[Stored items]
· · · ·
(** X3. Nothing in a worker thread catches what a task throws.  When the
    first task to fail is the initial one or a polled one, the exception
    leaves WorkerThread::operator() at that task: the tasks behind it stay
    pending, worker_thread_complete is not called, and the slot fields stay
    as they were, so the slot is still counted as active and its ID is not
    returned to the free list. *)
Theorem fifo_worker_task_throws fuel w o ts1 task ts2 e :
  m_task w :: FifoWorkQueue.m_queued_tasks (derived o) = ts1 ++ task :: ts2 →
  Forall (λ task, fails task = None) ts1 →
  fails task = Some e →
  (length ts1 ≤ fuel)%nat →
  (worker_run invoke fuel w o).1 =
    (Throw e, {| base := base o; derived := {| FifoWorkQueue.m_queued_tasks := ts2 |} |}).
Proof.
  intros Hall Hok He Hfuel. unfold worker_run, mbind, M_bind, bind. rewrite invoke_spec.
  destruct ts1 as [|task1 ts1]; simpl in Hall; injection Hall as Hw Hts.
  - rewrite Hw, He. destruct o as [q [pending]]. simpl in *. by subst.
  - apply Forall_cons in Hok as [Hinit Hok]. rewrite Hw, Hinit.
    rewrite (worker_loop_throws ts1 task ts2 e fuel o Hts Hok He); [done|].
    simpl in Hfuel. lia.
Qed.
End FifoWorker.

(** ** Submitting more tasks than there are slots *)

Section Saturation.
Context {Task : Type}.
Import WorkQueue.
Implicit Types (o : object Task (FifoWorkQueue.t Task)) (task : Task) (ts : list Task).

Lemma fifo_add_task_no_free_slot task o :
  m_available_thread_ids (base o) = [] →
  fifo_exec (AddTask task) o =
    (Ret None,
     {| base := base o;
        derived := {| FifoWorkQueue.m_queued_tasks :=
                        FifoWorkQueue.m_queued_tasks (derived o) ++ [task] |} |},
     [Lock m_mutex; Unlock m_mutex; Lock m_queue_mutex; Unlock m_queue_mutex]).
Proof.
  intros Hnil. unfold fifo_exec, exec, mbind, M_bind, bind, mret, M_ret, ret.
  rewrite fifo_add_task_eq. cbn [fst snd].
  by rewrite notify_no_free_slot_eq.
Qed.
(** The last element of [s.split("/")] is the part of [s] after its last
    [/]: it holds no [/], and [s] is this part or some directory, [/] and
    this part. *)
Lemma split_last s :
  ∃ seg, last (Py.split s "/") = Some seg ∧ Py.count seg "/" = 0 ∧
         (s = seg ∨ ∃ dir, s = dir +:+ "/" +:+ seg).
Proof.
  induction s as [|c s (seg & Hl & Hc & Hs)]; simpl.
  { exists EmptyString. eauto. }
  pose proof (split_nonempty s "/") as Hne.
  pose proof (split_length s "/") as Hlen.
  destruct (Ascii.eqb c "/") eqn:E.
  - apply Ascii.eqb_eq in E as ->.
    destruct (Py.split s "/") as [|h t] eqn:Hsp; [done|].
    exists seg. split; [done|]. split; [done|]. right.
    destruct Hs as [->|[dir ->]].
    + by exists EmptyString.
    + by exists (String "/" dir).
  - destruct (Py.split s "/") as [|h [|h' t]] eqn:Hsp; [done| |].
    + simpl in Hl. injection Hl as ->.
      apply split_single in Hsp as ->.
      exists (String c seg). split; [done|]. split; [|by left].
      simpl. by rewrite E.
    + exists seg. split; [done|]. split; [done|]. right.
      destruct Hs as [->|[dir ->]].
      * simpl in Hlen. lia.
      * by exists (String c dir).
Qed.

End StringFacts.

Section ScoreFacts.

Lemma skip_loop_true patterns s :
  skip_loop patterns s = true ↔ ∃ p, p ∈ patterns ∧ Py.search p s = true.
Proof.
  induction patterns as [|p ps IH]; simpl.
  - split; [done|]. intros (p & Hp & _). by apply elem_of_nil in Hp.
  - destruct (Py.search p s) eqn:E.
    + split; [|done]. intros _. exists p. split; [left|done].
    + rewrite IH. split; intros (q & Hq & Hs).
      * exists q. split; [by right|done].
      * apply elem_of_cons in Hq as [->|Hq]; [congruence|eauto].
Qed.
(** * fake_server: the copy-on-write session filesystem, the pseudo-shell
      and the Telnet read path, embedded from the Go sources.

    Go values are modelled as follows.
    - [string] is a sequence of bytes (Rocq [string]); text is taken to be
      valid UTF-8, so that ranging over runes and over bytes agree on the
      ASCII delimiters the code looks for.
    - [[]byte] is a slice header (pointer and length) into a heap of backing
      arrays; the capacity of a slice is the size of its array, because every
      slice of the program starts at offset 0 of an array it allocated.
    - pointers to [FileEntry] and [SessionFS] are addresses into heaps of objects.
    - [map[string]T] is [gmap string T]; a [nil] pointer stored in a map is
      [Some None].
    - [int] and [int64] are 64-bit two's complement integers ([Z] with the
      wrap-around written out where the code adds).
    - [time.Now()] reads a logical clock that is part of the world.
    - locks are not modelled: every method body runs atomically. *)

From Stdlib Require Import ZArith Strings.String Strings.Ascii Strings.Byte Lia.
From Stdlib Require Import Numbers.DecimalString Sorting.Sorted.
From stdpp Require Import gmap strings list sorting.

(** ** Characters and byte strings *)

Definition nl : string := String "010"%char "".
Definition cr : string := String "013"%char "".
Definition tab : string := String "009"%char "".
Definition esc : string := String "027"%char "".
Definition dq : string := String "034"%char "".
Definition sq : string := String "039"%char "".

Definition bytes := list byte.

(** [[]byte(s)] and [string(b)] *)
Definition to_bytes (s : string) : bytes := String.list_byte_of_string s.
Definition of_bytes (b : bytes) : string := String.string_of_list_byte b.

(** ** The parts of Go's standard library the program calls *)

Module strs.

Definition HasPrefix (s pre : string) : bool := String.prefix pre s.

Fixpoint Contains (s sub : string) : bool :=
  String.prefix sub s ||
  match s with
  | EmptyString => false
  | String _ s' => Contains s' sub
  end.

(** [strings.Split(s, sep)] for a one-byte separator: always at least one
    piece. *)
Fixpoint Split (s : string) (sep : ascii) : list string :=
  match s with
  | EmptyString => [EmptyString]
  | String c s' =>
      if Ascii.eqb c sep then EmptyString :: Split s' sep
      else match Split s' sep with
           | x :: xs => String c x :: xs
           | [] => [String c EmptyString]
           end
  end.

Definition Join (l : list string) (sep : string) : string := String.concat sep l.

Definition HasSuffix (s suf : string) : bool :=
  let n := String.length s in
  let k := String.length suf in
  (k <=? n)%nat && String.eqb (String.substring (n - k) k s) suf.

Definition lower_ascii (c : ascii) : ascii :=
  let n := nat_of_ascii c in
  if ((65 <=? n) && (n <=? 90))%nat then ascii_of_nat (n + 32) else c.

(** [strings.ToLower], on the ASCII letters. *)
Fixpoint ToLower (s : string) : string :=
  match s with
  | EmptyString => EmptyString
  | String c s' => String (lower_ascii c) (ToLower s')
  end.
(** The scan, one frame at a time. *)
Lemma scan_unfold r :
  WAL.scan r =
  match WAL.readEntry r with
  | IterBreak => Ok []
  | IterReturn e => Err e
  | IterAppend entry r' => after [entry] (WAL.scan r')
  end.
Proof.
  pose proof (scan_readLoop r) as H. cbn [WAL.readLoop] in H.
  pose proof (readEntry_spec r) as Hs.
  destruct (WAL.readEntry r) as [|e|entry r']; try congruence.
  destruct Hs as (payload & Hf & _). apply frameAt_length in Hf.
  rewrite readLoop_acc in H. cbn [app] in H.
  rewrite (readLoop_mono _ (length r) _ _ _ (scan_readLoop r')) in H by lia.
  change (Some (after [entry] (WAL.scan r')) = Some (WAL.scan r)) in H.
  congruence.
Qed.

Lemma scan_Frames content entries tail :
  Frames content entries tail ->
  WAL.scan content = after entries (WAL.scan tail).
Proof.
  induction 1 as [tail|r payload r' entry entries tail Hf Hdec _ IH].
  - rewrite after_nil. reflexivity.
  - rewrite scan_unfold, (readEntry_frame _ _ _ _ Hf Hdec), IH.
    rewrite after_after. reflexivity.
Qed.

Lemma frameAt_not_corrupt r payload r' : frameAt r payload r' -> ~ corruptAt r.
Proof.
  intros (lb & cb & -> & Hl & Hc & Hlen & Hne & Hsum) Hbad.
  assert (Ht : take 4 (lb ++ cb ++ payload ++ r') = lb)
    by (apply take_app_length'; symmetry; exact Hl).
  assert (Hp : (0 < length payload)%nat)
    by (destruct payload; [congruence|cbn; lia]).
  destruct Hbad as [H|_ H|_ _ H|_ _ _ H]; rewrite ?Ht, ?length_app in H.
  - lia.
  - lia.
  - lia.
  - apply H. rewrite Hlen, Nat2Z.id.
    replace (drop 8 (lb ++ cb ++ payload ++ r')) with (payload ++ r').
    2:{ rewrite (app_assoc lb cb). symmetry. apply drop_app_length'.
        rewrite length_app. lia. }
    replace (drop 4 (lb ++ cb ++ payload ++ r')) with (cb ++ payload ++ r')
      by (symmetry; apply drop_app_length'; symmetry; exact Hl).
    rewrite take_app_length, (take_app_length' cb) by (symmetry; exact Hc).
    symmetry. exact Hsum.
Qed.

Lemma scan_corruptAt tail :
  corruptAt tail -> exists e, WAL.scan tail = Err e /\ IsCorruptWAL e = true.
Proof.
  intros Hbad. rewrite scan_unfold. pose proof (readEntry_spec tail) as Hs.
  destruct (WAL.readEntry tail) as [|e|entry r'].
  - subst tail. destruct Hbad as [H|H _|H _ _|H _ _ _]; cbn in H; lia.
  - destruct Hs as [[He _]|[_ (payload & r' & Hf & _)]].
    + exists e. split; [reflexivity|exact He].
    + destruct (frameAt_not_corrupt _ _ _ Hf Hbad).
  - destruct Hs as (payload & Hf & _).
    destruct (frameAt_not_corrupt _ _ _ Hf Hbad).
Qed.

(** A scan that fails on corruption stopped at a corrupt place behind
    intact frames. *)
Lemma scan_corrupt_inv content e :
  WAL.scan content = Err e -> IsCorruptWAL e = true ->
  exists entries tail, Frames content entries tail /\ corruptAt tail.
Proof.
  remember (length content) as n eqn:Hn. revert content Hn.
  induction n as [n IH] using lt_wf_ind. intros content -> Hscan He.
  rewrite scan_unfold in Hscan. pose proof (readEntry_spec content) as Hs.
  destruct (WAL.readEntry content) as [|e'|entry r']; [discriminate|..].
  - injection Hscan as ->.
    destruct Hs as [[_ Hbad]|[-> _]]; [|discriminate].
    exists [], content. split; [constructor|exact Hbad].
  - destruct Hs as (payload & Hf & Hdec).
    destruct (WAL.scan r') as [es|e''] eqn:Hr'; [discriminate|].
    injection Hscan as ->.
    pose proof (frameAt_length _ _ _ Hf) as Hlen.
    destruct (IH (length r') ltac:(lia) r' eq_refl Hr' He)
      as (entries & tail & HF & Hbad).
    exists (entry :: entries), tail. split; [|exact Hbad].
    econstructor; eassumption.
Qed.

Lemma scan_ok_inv content entries :
  WAL.scan content = Ok entries -> Frames content entries [].
Proof.
  remember (length content) as n eqn:Hn. revert content entries Hn.
  induction n as [n IH] using lt_wf_ind. intros content entries -> Hscan.
  rewrite scan_unfold in Hscan. pose proof (readEntry_spec content) as Hs.
  destruct (WAL.readEntry content) as [|e'|entry r']; [|discriminate|].
  - injection Hscan as <-. subst content. constructor.
  - destruct Hs as (payload & Hf & Hdec).
    destruct (WAL.scan r') as [es|e''] eqn:Hr'; [|discriminate].
    injection Hscan as <-.
    pose proof (frameAt_length _ _ _ Hf) as Hlen.
    econstructor; [eassumption..|].
    apply (IH (length r') ltac:(lia) r' es eq_refl Hr').
Qed.

Lemma scan_nil : WAL.scan [] = Ok [].
Proof. reflexivity. Qed.

End ScanFacts.

(** ** The scan of the JSON log *)

Section ScanFactsJson.
Context {codec : EntryCodec}.
Import Bytes.

Lemma frameAtJson_length r payload r' :
  frameAtJson r payload r' -> (length r = 4 + length payload + length r')%nat.
Proof.
  intros (lb & -> & Hl & _). rewrite !length_app. lia.
Qed.

Lemma readEntry_frame_json r payload r' :
  frameAtJson r payload r' ->
  WALJson.readEntry r =
  match Decode payload with
  | Some entry => IterAppend entry r'
  | None => IterReturn ErrDecodeEntry
  end.
Proof.
  intros (lb & -> & Hl & Hlen & Hne).
  unfold WALJson.readEntry, lengthPrefix.
  rewrite <- Hl at 1. rewrite ReadFull_app. cbv zeta.
  rewrite Hlen.
  destruct (Z.eqb_spec (Z.of_nat (length payload)) 0) as [H0|_].
  { destruct payload; [congruence|cbn in H0; lia]. }
  rewrite Nat2Z.id, ReadFull_app. reflexivity.
Qed.
(** *** Every request writes through [save] *)

Lemma step_writes db db' : step db db' → rtc write (orders db) (orders db').
Proof.
  intros Hstep.
  destruct Hstep as [now oid rnd user req db | now rnd user id name msg db
                    | now rnd user id rating' review' db | now rnd user id db].
  - unfold post_orders.
    destruct (validationResult req); [|done].
    case_bool_decide; [done|].
    destruct (order_lines _ _ _ _) as [[missing | [lines subtotal]]|] eqn:Hlines; [done| |done].
    destruct (Order.save true _ _ _ _ _) as [[o1 m1]|] eqn:Hsave1; [|done].
    assert (write (orders db) m1) as Hwrite1.
    { eapply write_new; [|exact Hsave1]. by exists (services db), now, rnd, user, req, lines, subtotal. }
    destruct (Order.addTrackingUpdate _ _ _ _ _ _ _) as [[o2 m2]|] eqn:Hsave2;
      [|by apply rtc_once].
    assert (write m1 m2) as Hwrite2.
    { pose proof Hsave1 as (_ & _ & -> & _)%order_save_Ok.
      eapply write_edit; [apply lookup_insert_eq | apply edit_tracking | exact Hsave2]. }
    assert (rtc write (orders db) m2) as Hboth by (by eapply rtc_l; [|apply rtc_once]).
    repeat case_match; simpl; done.
  - unfold put_status.
    destruct (requireAdmin user); [done|].
    destruct (fails _ _ ++ _), (parse_status name) as [st|]; try done.
    destruct (orders db !! id) as [order|] eqn:Horder; [|done].
    destruct (Order.addTrackingUpdate _ _ _ _ _ _ _) as [[o1 m1]|] eqn:Hsave1; [|done].
    assert (write (orders db) m1) as Hwrite1.
    { eapply write_edit; [exact Horder | apply edit_tracking | exact Hsave1]. }
    case_bool_decide; [|by apply rtc_once].
    destruct (Order.save false _ _ _ _ _) as [[o2 m2]|] eqn:Hsave2; [|by apply rtc_once].
    simpl. eapply rtc_l; [exact Hwrite1|]. apply rtc_once.
    apply addTrackingUpdate_Ok in Hsave1 as (-> & _).
    eapply write_edit; [apply lookup_insert_eq | apply edit_delivery | exact Hsave2].
  - unfold post_review.
    destruct (fails _ _ ++ _); [|done].
    destruct (findOne _ _ _) as [order|] eqn:Horder; [|done].
    apply findOne_Some in Horder as [Horder _].
    case_bool_decide as Hrated; [done|].
    destruct (Order.save false _ _ _ _ _) as [[o1 m1]|] eqn:Hsave1; [|done].
    simpl. apply rtc_once.
    eapply write_edit; [exact Horder | by apply edit_review | exact Hsave1].
  - unfold delete_order.
    destruct (findOne _ _ _) as [order|] eqn:Horder; [|done].
    apply findOne_Some in Horder as [Horder _].
    destruct (negb _); [done|].
    destruct (Order.addTrackingUpdate _ _ _ _ _ _ _) as [[o1 m1]|] eqn:Hsave1; [|done].
    simpl. apply rtc_once.
    eapply write_edit; [exact Horder | apply edit_tracking | exact Hsave1].
Qed.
· · · ·
[Problem description]
The answer is every line in the data where the word "user" appears.

[Completed exercise]
  destruct Hstep as [now oid rnd user req db | now rnd user id name msg db
                    | now rnd user id rating' review' db | now rnd user id db].
    { eapply write_new; [|exact Hsave1]. by exists (services db), now, rnd, user, req, lines, subtotal. }
    destruct (requireAdmin user); [done|].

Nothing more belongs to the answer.